(Stored data)
-----

(** The caller still runs, or it has left the CPU. *)
Definition sres_ok (me : Z) (r : sres) s : Prop := match r with SRet _ => running me s | _ => switched s end.
Definition tout_ok (me : Z) (r : tout) s : Prop := match r with TRet => running me s | _ => switched s end.

Lemma kc_user_byte va : keeps_core (F := F) (user_byte va).
Proof. unfold user_byte. kc. Qed.
Lemma kc_fetchint a : keeps_core (F := F) (fetchint a).
Proof.
  assert (forall va, keeps_core (F := F) (user_byte va)) by apply kc_user_byte.
  unfold fetchint, user_word. kc.
Qed.
Lemma kc_argint n : keeps_core (F := F) (argint n).
Proof. assert (forall a, keeps_core (F := F) (fetchint a)) by apply kc_fetchint. unfold argint. kc. Qed.
Lemma kc_set_eax me v : keeps_core (F := F) (set_eax me v).
Proof. unfold set_eax. kc. Qed.
Lemma kc_tf_field tf off : keeps_core (F := F) (tf_field tf off).
Proof. apply kc_on_k. Qed.
#[local] Hint Resolve kc_argint kc_set_eax kc_tf_field : kc.
(* ===== verification/ExecImage.v ===== *)
(** * What a successful [exec] has done ([exec.c], [loaduvm] of [vm.c])

    The image of a program, described without the code's loops: which bytes of the
    file each page of a segment receives, which headers are loaded and which
    passed over, where the arguments go on the new stack.  The runs of
    [loaduvm], [load_segments], [push_args], [exec_stack] and [exec] that
    succeed have built exactly this; a step that fails ends in [bad]. *)
From S2P Require Import Prelude Layout Memory Locks Sleeplock Kalloc Vm VmSpec VmUser Blocks Log Fs ProcData Mmap Proc File Exec.

(** A step of a run, with its equation. *)
Lemma wlp_bind_eq {S A B} (m : M S A) (k : A -> M S B) Q s :
  (forall a s', m s = Done a s' -> wlp (k a) Q s') -> wlp (m ≫= k) Q s.
Proof. intros H. apply wlp_bind. unfold wlp. destruct (m s) eqn:E; try done. by apply H. Qed.
Lemma wlp_eq {S A} (m : M S A) (Q : A -> S -> Prop) s :
  (forall a s', m s = Done a s' -> Q a s') -> wlp m Q s.
Proof. unfold wlp. destruct (m s); naive_solver. Qed.

Section image.
Context {S : Type} `{BlockLayer S} (devs : Z -> devsw S) (kend kdata : Z).
Implicit Types s : kstate (flst S).

Abbreviation mem_of s := (k_mem (ks_kst s)).

(** The [n] bytes [b] at [off] of the inode, all of them there. *)
Definition read_full (ip off n : Z) (b : list Z) s s' : Prop :=
  exists r, readi_k devs ip off n s = Done (r, b) s' /\ u32 r = n.

(** ** A segment *)

(** The page at [addr + i] has an entry; the frame it names receives the bytes of
    the file from [offset + i] on, to the end of the page or of the segment.
    Nothing else of the memory changes. *)
Definition page_loaded (pgdir addr ip offset sz i : Z) (b : list Z) s s' : Prop :=
  exists pte s0 s1,
    pte_addr (mem_of s) pgdir (u32 (addr + i)) = Some pte
    /\ mem_of s0 = mem_of s /\ ks_fs s0 = ks_fs s
    /\ read_full ip (u32 (offset + i)) (Z.min (u32 (sz - i)) PGSIZE) b s0 s1
    /\ mem_of s' = store_bytes (P2V (PTE_ADDR (rd32 (mem_of s) pte))) b (mem_of s) /\ ks_fs s' = ks_fs s1.

(** All pages from [i] to the end of the segment, with the bytes of each. *)
Inductive pages_loaded (pgdir addr ip offset sz : Z) : Z -> list (list Z) -> kstate (flst S) -> kstate (flst S) -> Prop :=
| pl_end i s : sz <= i -> pages_loaded pgdir addr ip offset sz i [] s s
| pl_page i b bs s s1 s' :
    i < sz -> page_loaded pgdir addr ip offset sz i b s s1 ->
    pages_loaded pgdir addr ip offset sz (u32 (i + PGSIZE)) bs s1 s' ->
    pages_loaded pgdir addr ip offset sz i (b :: bs) s s'.
(* ===== verification/Digits.v ===== *)
(** * Numbers as text ([printint] of [printf.c] and of [console.c])

    Both [printint] functions build the digits of a number least significant
    first in a buffer and print the buffer backwards; they differ in the alphabet
    and in what they print after the digits.  The part they share is here, with
    the positional value of a string of digits. *)
From S2P Require Import Prelude.

Definition MINUS : Z := 45.
Definition BUFSZ : Z := 16.

(** [do { buf[i++] = digits[x % base]; } while((x /= base) != 0);] the bytes stored
    in [buf], in the order of their indexes. *)
Fixpoint digit_loop (fuel : nat) (digits : list Z) (base x : Z) : list Z :=
  match fuel with
  | O => []
  | S n => nth (Z.to_nat (x `mod` base)) digits 0 ::
           (if x `div` base =? 0 then [] else digit_loop n digits base (x `div` base))
  end.

(** The contents of [buf] before the printing loop, for the word [xx]. *)
Definition int_buf (digits : list Z) (xx base : Z) (sgn : bool) : list Z :=
  let neg := sgn && (i32 xx <? 0) in
  let x := if neg then u32 (- i32 xx) else u32 xx in
  digit_loop 32 digits base x ++ (if neg then [MINUS] else []).

(** The alphabets of the two functions. *)
Definition digits_upper : list Z := [48; 49; 50; 51; 52; 53; 54; 55; 56; 57; 65; 66; 67; 68; 69; 70].
Definition digits_lower : list Z := [48; 49; 50; 51; 52; 53; 54; 55; 56; 57; 97; 98; 99; 100; 101; 102].

(** ** What a string of digits means *)
Definition digit_value (c : Z) : Z := if c <? 58 then c - 48 else if c <? 91 then c - 55 else c - 87.
Definition value (base : Z) (l : list Z) : Z := foldl (fun n c => n * base + digit_value c) 0 l.

Lemma value_snoc base l c : value base (l ++ [c]) = value base l * base + digit_value c.
Proof. unfold value. by rewrite foldl_app. Qed.

(** The decimal digits. *)
Definition isdigit (c : Z) : Prop := 48 <= c <= 57.
Lemma digit_char_value c : isdigit c -> digit_value c = c - 48.
Proof. unfold isdigit, digit_value. intros Hc. by rewrite (proj2 (Z.ltb_lt c 58)) by lia. Qed.
Lemma foldl_digits_ge l n : 0 <= n -> Forall isdigit l -> n <= foldl (fun n c => n * 10 + digit_value c) n l.
Proof.
  revert n. induction l as [|c l IH]; intros n Hn Hl; cbn [foldl]; [lia|]. apply Forall_cons in Hl as [Hc Hl].
  rewrite digit_char_value by done. unfold isdigit in Hc. etrans; [|apply IH; [lia|done]]. lia.
Qed.

(** An alphabet: sixteen characters that stand for their index, none a minus sign. *)
Definition alphabet (digits : list Z) : Prop :=
  forall d, 0 <= d < 16 -> let c := nth (Z.to_nat d) digits 0 in digit_value c = d /\ 48 <= c < 128 /\ (d < 10 -> c = 48 + d).

Lemma alphabet_check digits :
  forallb (fun d => let c := nth (Z.to_nat d) digits 0 in
    (digit_value c =? d) && (48 <=? c) && (c <? 128) && ((10 <=? d) || (c =? 48 + d))) (seqZ 0 16) = true -> alphabet digits.
Proof.
  intros H d Hd. rewrite forallb_forall in H. specialize (H d).
  rewrite <- list_elem_of_In, elem_of_seqZ in H. specialize (H Hd). cbn zeta in *.
  rewrite !andb_true_iff, orb_true_iff in H. lia.
Qed.
Lemma upper_alphabet : alphabet digits_upper.
Proof. by apply alphabet_check. Qed.
Lemma lower_alphabet : alphabet digits_lower.
Proof. by apply alphabet_check. Qed.
#[export] Hint Resolve upper_alphabet lower_alphabet : core.

Section digits.
Context (digits : list Z) (Hd : alphabet digits) (base : Z) (Hb : 2 <= base <= 16).

Lemma digit_split x : 0 <= x -> x = x `div` base * base + x `mod` base /\ 0 <= x `mod` base < base /\ 0 <= x `div` base.
Proof.
  intros Hx. pose proof (Z.div_mod x base ltac:(lia)). pose proof (Z.mod_pos_bound x base ltac:(lia)).
  pose proof (Z.div_pos x base Hx ltac:(lia)). split_and!; lia.
Qed.
Lemma digit_shrinks x n : 0 <= x < base ^ Z.of_nat (S n) -> 0 <= x `div` base < base ^ Z.of_nat n.
Proof.
  intros Hx. rewrite Nat2Z.inj_succ, Z.pow_succ_r in Hx by lia. split; [apply digit_split; lia|].
  apply Z.div_lt_upper_bound; lia.
Qed.
Lemma digit_shrinks_nonzero x n : 0 <= x < base ^ Z.of_nat (S n) -> x `div` base <> 0 -> n <> 0%nat.
Proof. intros Hx Hz ->. apply digit_shrinks in Hx. cbn in Hx. lia. Qed.

Lemma digit_loop_value fuel x :
  0 <= x < base ^ Z.of_nat fuel -> fuel <> 0%nat ->
  value base (rev (digit_loop fuel digits base x)) = x.
Proof.
  revert x. induction fuel as [|n IH]; intros x Hx Hn; [done|].
  destruct (digit_split x ltac:(lia)) as (Hs & Hm & Hq).
  cbn [digit_loop rev]. rewrite value_snoc.
  destruct (Hd (x `mod` base) ltac:(lia)) as [-> _].
  destruct (Z.eqb_spec (x `div` base) 0) as [E|E]; [cbn; lia|].
  rewrite IH; [lia|by apply digit_shrinks|by eapply digit_shrinks_nonzero].
Qed.

(** The loop stores one digit per power of the base the number reaches. *)
Lemma digit_loop_length fuel x k :
  0 <= x < base ^ Z.of_nat k -> k <> 0%nat -> (length (digit_loop fuel digits base x) <= k)%nat.
Proof.
  revert x k. induction fuel as [|n IH]; intros x k Hx Hk; cbn [digit_loop length]; [lia|].
  destruct k as [|k]; [done|].
  destruct (Z.eqb_spec (x `div` base) 0) as [E|E]; [cbn; lia|].
  apply le_n_S, IH; [by apply digit_shrinks|by eapply digit_shrinks_nonzero].
Qed.

Lemma digit_loop_chars fuel x : 0 <= x ->
  Forall (fun c => 48 <= c < 128 /\ (base = 10 -> c < 58)) (digit_loop fuel digits base x).
Proof.
  revert x. induction fuel as [|n IH]; intros x Hx; cbn [digit_loop]; [constructor|].
  destruct (digit_split x Hx) as (_ & Hm & Hq). constructor.
  - destruct (Hd (x `mod` base) ltac:(lia)) as (_ & Hc & Hl). split; [done|]. intros ->. specialize (Hl ltac:(lia)). lia.
  - destruct (_ =? _); [constructor|]. by apply IH.
Qed.

(** No leading zero: the most significant digit of a positive number is not 0. *)
Lemma digit_loop_canonical fuel x :
  0 < x < base ^ Z.of_nat fuel ->
  exists l c, digit_loop fuel digits base x = l ++ [c] /\ c <> 48.
Proof.
  revert x. induction fuel as [|n IH]; intros x Hx; [cbn in Hx; lia|]. cbn [digit_loop].
  destruct (digit_split x ltac:(lia)) as (Hs & Hm & Hq).
  destruct (Z.eqb_spec (x `div` base) 0) as [E|E].
  - exists [], (nth (Z.to_nat (x `mod` base)) digits 0). split; [done|].
    destruct (Hd (x `mod` base) ltac:(lia)) as (Hv & _). intros Hc. rewrite Hc in Hv. cbn in Hv. lia.
  - destruct (IH (x `div` base)) as (l & c & -> & Hc); [pose proof (digit_shrinks x n ltac:(lia)); lia|].
    by exists (nth (Z.to_nat (x `mod` base)) digits 0 :: l), c.
Qed.
End digits.

(** The text of the word [xx] in base 10 is read back as the signed number it
    holds; it fits the buffer, whichever the word is. *)
Definition read_int (l : list Z) : Z :=
  match l with c :: l' => if c =? MINUS then - value 10 l' else value 10 l | [] => 0 end.

Lemma int_buf_decimal digits xx : alphabet digits -> read_int (rev (int_buf digits xx 10 true)) = i32 xx.
Proof.
  intros Hd. unfold int_buf. pose proof (i32_range xx). cbn [andb].
  assert (Hp : 10 ^ Z.of_nat 32 > 4294967296) by (vm_compute; done).
  destruct (Z.ltb_spec (i32 xx) 0) as [Hn|Hn].
  - rewrite rev_app_distr. cbn [rev app read_int]. rewrite Z.eqb_refl, digit_loop_value; [|done|lia| |done].
    + unfold u32. rewrite Z.mod_small; lia.
    + pose proof (u32_range (- i32 xx)). lia.
  - rewrite app_nil_r. assert (Hx : u32 xx = i32 xx) by (rewrite <- u32_i32; apply u32_small; lia).
    rewrite Hx. pose proof (digit_loop_value digits Hd 10 ltac:(lia) 32 (i32 xx) ltac:(lia) ltac:(done)) as Hv.
    pose proof (digit_loop_chars digits Hd 10 ltac:(lia) 32 (i32 xx) ltac:(lia)) as Hc.
    apply Forall_rev in Hc.
    destruct (rev _) as [|c l]; [done|]. inversion Hc as [|? ? [Hc1 _]]; subst. unfold read_int.
    destruct (Z.eqb_spec c MINUS) as [->|]; [unfold MINUS in Hc1; lia|]. done.
Qed.

Lemma int_buf_hex digits xx : alphabet digits -> value 16 (rev (int_buf digits xx 16 false)) = u32 xx.
Proof.
  intros Hd. unfold int_buf. cbn [andb]. rewrite app_nil_r. pose proof (u32_range xx).
  apply digit_loop_value; [done|lia| |done].
  assert (16 ^ Z.of_nat 32 > 4294967296) by (vm_compute; done). lia.
Qed.

Lemma int_buf_length digits xx base sgn : 8 <= base <= 16 -> Z.of_nat (length (int_buf digits xx base sgn)) < BUFSZ.
Proof.
  intros Hb. unfold int_buf, BUFSZ. rewrite length_app.
  assert (forall x, (length (digit_loop 32 digits base (u32 x)) <= 11)%nat).
  { intros x. apply digit_loop_length; [lia| |done].
    pose proof (u32_range x). assert (8 ^ Z.of_nat 11 <= base ^ Z.of_nat 11) by (apply Z.pow_le_mono_l; lia).
    assert (8 ^ Z.of_nat 11 > 4294967296) by (vm_compute; done). lia. }
  destruct (_ && _); cbn [length]; pose proof (H (- i32 xx)); pose proof (H xx); lia.
Qed.

(** ** The numeral of a number

    What a number looks like in print, said without the loop that builds it: digits of
    the base, small letters past nine, whose positional value is the number, and no zero
    in front of another digit. *)
Definition lower_digit (base c : Z) : Prop := (48 <= c <= 57 /\ c < 48 + base) \/ (97 <= c /\ c < 87 + base).
Definition unpadded (l : list Z) : Prop := head l <> Some 48.
Definition numeral (base v : Z) (l : list Z) : Prop :=
  Forall (lower_digit base) l /\ value base l = v /\ (l = [48] \/ (l <> [] /\ unpadded l)).
(** A negative number has a minus sign before the numeral of its absolute value. *)
Definition signed_numeral (base v : Z) (l : list Z) : Prop :=
  if v <? 0 then exists l', l = MINUS :: l' /\ numeral base (- v) l' else numeral base v l.

Section numerals.
Context (base : Z) (Hb : 2 <= base <= 16).

Lemma lower_digit_value c : lower_digit base c -> 0 <= digit_value c < base /\ (digit_value c = 0 -> c = 48).
Proof. unfold lower_digit, digit_value. intros Hc. destruct (Z.ltb_spec c 58), (Z.ltb_spec c 91); lia. Qed.
Lemma lower_digit_inj c c' : lower_digit base c -> lower_digit base c' -> digit_value c = digit_value c' -> c = c'.
Proof.
  unfold lower_digit, digit_value. intros Hc Hc'.
  destruct (Z.ltb_spec c 58), (Z.ltb_spec c 91), (Z.ltb_spec c' 58), (Z.ltb_spec c' 91); lia.
Qed.
Lemma foldl_value_ge l n : 0 <= n -> Forall (lower_digit base) l -> n <= foldl (fun n c => n * base + digit_value c) n l.
Proof.
  intros Hn Hl. revert n Hn. induction Hl as [|c l Hc Hl IH]; intros n Hn; cbn [foldl]; [lia|].
  apply lower_digit_value in Hc as [Hc _]. etrans; [|apply IH]; nia.
Qed.
Lemma value_pos l : Forall (lower_digit base) l -> l <> [] -> unpadded l -> 0 < value base l.
Proof.
  intros Hl Hne Hz. destruct Hl as [|c l Hc Hl]; [done|]. unfold value. cbn [foldl].
  apply lower_digit_value in Hc as [Hc Hc0]. assert (digit_value c <> 0) by (intros E; by apply Hz; rewrite (Hc0 E)).
  pose proof (foldl_value_ge l (0 * base + digit_value c) ltac:(lia) Hl). lia.
Qed.
Lemma unpadded_snoc l c : unpadded (l ++ [c]) -> unpadded l.
Proof. by destruct l. Qed.
Lemma unpadded_unique l : Forall (lower_digit base) l -> unpadded l ->
  forall l', Forall (lower_digit base) l' -> unpadded l' -> value base l = value base l' -> l = l'.
Proof.
  induction l as [|c l IH] using rev_ind; intros Hl Hu l' Hl' Hu' Hv.
  - destruct l' as [|c' l']; [done|]. pose proof (value_pos _ Hl' ltac:(done) Hu'). change (value base []) with 0 in Hv. lia.
  - destruct l' as [|c' l' _] using rev_ind.
    { pose proof (value_pos _ Hl ltac:(by destruct l) Hu). change (value base []) with 0 in Hv. lia. }
    apply Forall_app in Hl as [Hl [Hc _]%Forall_cons], Hl' as [Hl' [Hc' _]%Forall_cons]. rewrite !value_snoc in Hv.
    pose proof (proj1 (lower_digit_value c Hc)). pose proof (proj1 (lower_digit_value c' Hc')).
    assert (Eq : value base l = value base l' /\ digit_value c = digit_value c') by (apply (Z.div_mod_unique base); lia). destruct Eq as [E1 E2].
    f_equal; [apply IH; eauto using unpadded_snoc|f_equal; by apply lower_digit_inj].
Qed.

(** A number has one numeral only. *)
Lemma numeral_unique v l l' : numeral base v l -> numeral base v l' -> l = l'.
Proof.
  intros (Hl & Hv & Hc) (Hl' & Hv' & Hc'). subst v. destruct Hc as [->|[Hn Hu]], Hc' as [->|[Hn' Hu']]; try done.
  - pose proof (value_pos _ Hl' Hn' Hu'). change (value base [48]) with (0 * base + 0) in Hv'. lia.
  - pose proof (value_pos _ Hl Hn Hu). change (value base [48]) with (0 * base + 0) in Hv'. lia.
  - by apply unpadded_unique.
Qed.
Lemma signed_numeral_unique v l l' : signed_numeral base v l -> signed_numeral base v l' -> l = l'.
Proof.
  unfold signed_numeral. case_match; [|apply numeral_unique].
  intros (m & -> & Hm) (m' & -> & Hm'). f_equal. by eapply numeral_unique.
Qed.

Lemma lower_digit_nth d : 0 <= d < base -> lower_digit base (nth (Z.to_nat d) digits_lower 0).
Proof.
  intros Hd. assert (Hc : forallb (fun d => nth (Z.to_nat d) digits_lower 0 =? (if d <? 10 then 48 + d else 87 + d)) (seqZ 0 16) = true) by reflexivity.
  rewrite forallb_forall in Hc. specialize (Hc d). rewrite <- list_elem_of_In, elem_of_seqZ in Hc.
  apply Z.eqb_eq in Hc as ->; [|lia]. unfold lower_digit. destruct (Z.ltb_spec d 10); lia.
Qed.
Lemma digit_loop_lower fuel x : 0 <= x -> Forall (lower_digit base) (digit_loop fuel digits_lower base x).
Proof.
  revert x. induction fuel as [|n IH]; intros x Hx; cbn [digit_loop]; [constructor|].
  destruct (digit_split base Hb x Hx) as (_ & Hm & Hq). constructor; [by apply lower_digit_nth|]. destruct (_ =? 0); [constructor|]. by apply IH.
Qed.
(** The bytes the loop of [printint] leaves, read backwards, are the numeral. *)
Lemma digit_loop_numeral x : 0 <= x < 4294967296 -> numeral base x (rev (digit_loop 32 digits_lower base x)).
Proof.
  intros Hx. assert (Hp : x < base ^ Z.of_nat 32).
  { assert (2 ^ Z.of_nat 32 <= base ^ Z.of_nat 32) by (apply Z.pow_le_mono_l; lia). change (2 ^ Z.of_nat 32) with 4294967296 in *. lia. }
  split_and!; [apply Forall_rev, digit_loop_lower; lia|by apply digit_loop_value; [apply lower_alphabet|..|lia|]|].
  destruct (decide (x = 0)) as [->|Hne]; [left; cbn [digit_loop]; by rewrite Z.mod_0_l, Z.div_0_l by lia|right].
  destruct (digit_loop_canonical digits_lower lower_alphabet base Hb 32 x ltac:(lia)) as (l & c & -> & Hc).
  rewrite rev_app_distr. split; [done|]. intros [= E]. by apply Hc.
Qed.
Lemma int_buf_signed xx : signed_numeral base (i32 xx) (rev (int_buf digits_lower xx base true)).
Proof.
  unfold signed_numeral, int_buf. pose proof (i32_range xx). cbn [andb]. destruct (Z.ltb_spec (i32 xx) 0).
  - eexists. rewrite rev_app_distr. split; [reflexivity|]. rewrite u32_small by lia. apply digit_loop_numeral. lia.
  - rewrite app_nil_r. assert (Hx : u32 xx = i32 xx) by (rewrite <- u32_i32; apply u32_small; lia). rewrite Hx. apply digit_loop_numeral. lia.
Qed.
Lemma int_buf_unsigned xx : numeral base (u32 xx) (rev (int_buf digits_lower xx base false)).
Proof. unfold int_buf. cbn [andb]. rewrite app_nil_r. apply digit_loop_numeral, u32_range. Qed.
End numerals.
(* ===== verification/ConsoleScreen.v ===== *)
(** * What the console shows

    The screen against an abstract terminal of 24 lines, and [cprintf] against the
    text its format stands for. *)
From S2P Require Import Prelude Layout Memory Locks Digits Console.

(** ** The terminal *)
Definition COLS : Z := 80.
Definition CELLS : Z := 1920.
Record term := Term { t_cells : list Z; t_pos : Z }.
Definition cell (c : Z) : Z := u8 c + 1792.
Definition cursor_cell : Z := 1824.

(** A character of output: newline goes to the next line, a backspace one cell
    back, any other character is written at the cursor; past the last line the
    lines move up; the cell under the cursor is cleared. *)
Definition term_put (c : Z) (t : term) : term :=
  let (cells, pos) :=
    if c =? NEWLINE then (t_cells t, (t_pos t `div` COLS + 1) * COLS)
    else if c =? BACKSPACE then (t_cells t, Z.max 0 (t_pos t - 1))
    else (<[Z.to_nat (t_pos t) := cell c]> (t_cells t), t_pos t + 1) in
  let (cells, pos) :=
    if pos =? CELLS then (drop (Z.to_nat COLS) cells ++ replicate (Z.to_nat COLS) 0, CELLS - COLS) else (cells, pos) in
  Term (<[Z.to_nat pos := cursor_cell]> cells) pos.

(** The terminal the driver's state stands for. *)
Definition cells_of (m : mem) : list Z := (fun i => rd16 m (crt i)) <$> seqZ 0 CELLS.
Definition cursor (c : crtc) : Z := cr_hi c * 256 + cr_lo c.
Definition term_of (s : con) : term := Term (cells_of (c_mem s)) (cursor (c_crtc s)).

Record screen_ok (s : con) : Prop := ScreenOk {
  so_bytes : bytes_ok (c_mem s);
  so_hi : 0 <= cr_hi (c_crtc s) < 256;
  so_lo : 0 <= cr_lo (c_crtc s) < 256;
  so_pos : cursor (c_crtc s) < CELLS }.

(** ** Cells of memory *)
Lemma rd16_wr16 m p v i : 0 <= v < 65536 -> rd16 (wr16 (crt p) v m) (crt i) = if decide (p = i) then v else rd16 m (crt i).
Proof.
  intros Hv. unfold rd16, wr16, crt. generalize CRT. intros C0.
  rewrite !rd8_wr8, Z.shiftr_div_pow2 by lia. change (2 ^ 8) with 256. rewrite (decide_False (P := C0 + 2 * p + 1 = C0 + 2 * i)) by lia.
  rewrite (decide_False (P := C0 + 2 * p = C0 + 2 * i + 1)) by lia. destruct (decide (p = i)) as [->|Hne].
  - rewrite !decide_True by done. unfold u8. zlia.
  - by rewrite !decide_False by lia.
Qed.
Lemma rd16_scroll m i : bytes_ok m -> 0 <= i < CELLS ->
  rd16 (memset (crt (CELLS - COLS)) 0 160 (memmove CRT (crt 80) 3680 m)) (crt i) =
  if decide (i < 1840) then rd16 m (crt (i + 80)) else 0.
Proof.
  intros Hb Hi. unfold rd16, crt, CELLS, COLS in *. generalize CRT. intros C0.
  rewrite !(rd8_memset _ _ 160), !rd8_memmove by lia. destruct (decide (i < 1840)).
  - rewrite !(decide_False (P := C0 + 2 * (1920 - 80) <= _ < _)) by lia. rewrite !decide_True, !u8_small by (lia || apply Hb).
    replace (C0 + 2 * 80 + (C0 + 2 * i - C0)) with (C0 + 2 * (i + 80)) by lia.
    by replace (C0 + 2 * 80 + (C0 + 2 * i + 1 - C0)) with (C0 + 2 * (i + 80) + 1) by lia.
  - by rewrite !decide_True by lia.
Qed.
Lemma cells_length m : length (cells_of m) = 1920%nat.
Proof. unfold cells_of. by rewrite length_fmap, length_seqZ. Qed.
Lemma cells_lookup m i : 0 <= i < CELLS -> cells_of m !! Z.to_nat i = Some (rd16 m (crt i)).
Proof.
  intros Hi. unfold cells_of. rewrite list_lookup_fmap, lookup_seqZ_lt by (unfold CELLS in *; lia). cbn. do 3 f_equal. lia.
Qed.
Lemma cells_ext m l : length l = 1920%nat ->
  (forall i, 0 <= i < CELLS -> l !! Z.to_nat i = Some (rd16 m (crt i))) -> cells_of m = l.
Proof.
  intros Hl Hi. apply list_eq. intros n. destruct (decide (n < 1920)%nat) as [Hn|Hn].
  - rewrite <- (Nat2Z.id n), cells_lookup, Hi; [done|unfold CELLS; lia..].
  - rewrite !lookup_ge_None_2; [done|lia|rewrite cells_length; lia].
Qed.
Lemma byte_range i k : input_ok i -> 0 <= byte_at i k < 256.
Proof.
  intros Hi. unfold byte_at. pose proof (io_bytes i Hi) as Hb. rewrite Forall_lookup in Hb.
  assert (Hlt : (Z.to_nat (k `mod` INPUT_BUF) < length (i_buf i))%nat) by (rewrite (io_buf i Hi); unfold INPUT_BUF; zlia).
  apply lookup_lt_is_Some_2 in Hlt as [x Hx]. rewrite (list_lookup_total_correct _ _ _ Hx). by eapply Hb.
Qed.
Lemma i8_ctrl_d c : 0 <= c < 256 -> (i8 c =? CTRL_D) = (c =? CTRL_D) /\ (i8 c =? NEWLINE) = (c =? NEWLINE) /\ u8 (i8 c) = c.
Proof.
  intros Hc. split_and!; [apply eq_true_iff_eq; rewrite !Z.eqb_eq; unfold i8, CTRL_D, C; split; zlia
    |apply eq_true_iff_eq; rewrite !Z.eqb_eq; unfold i8, NEWLINE; split; zlia|unfold u8, i8; zlia].
Qed.

(** The state after a run of [consoleread]. *)
Definition read_state (i : input) (ip : bool) (a : list Z) (s : con) : con :=
  Con (c_mem s) (c_crtc s) (c_uart s) i (c_locking s) (c_panicked s) (c_wakes s) ip (c_out s ++ a) (c_held s).

Lemma ed_eta x : x = Ed (ed_done x) (ed_line x).
Proof. by destruct x. Qed.
Lemma unread s : input_ok (c_input s) ->
  when true (on_input (fun i => Input (i_buf i) (u32 (i_r i - 1)) (i_w i) (i_e i))) (with_input (consume (c_input s)) s) = Done tt s.
Proof.
  intros Hi. unfold when, on_input, modify, with_input, consume. cbn.
  replace (u32 (u32 (i_r (c_input s) + 1) - 1)) with (i_r (c_input s)) by (destruct Hi; unfold u32; zlia).
  by destruct s as [m ct u [b r w e] lk pk wk ip o h].
Qed.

-----

# [What is being asked]
Copy each line of the data above that holds "constructor".

# [Response to the task]
  revert x. induction fuel as [|n IH]; intros x Hx; cbn [digit_loop]; [constructor|].
  destruct (digit_split x Hx) as (_ & Hm & Hq). constructor.
  - destruct (_ =? _); [constructor|]. by apply IH.
  revert x. induction fuel as [|n IH]; intros x Hx; cbn [digit_loop]; [constructor|].
  destruct (digit_split base Hb x Hx) as (_ & Hm & Hq). constructor; [by apply lower_digit_nth|]. destruct (_ =? 0); [constructor|]. by apply IH.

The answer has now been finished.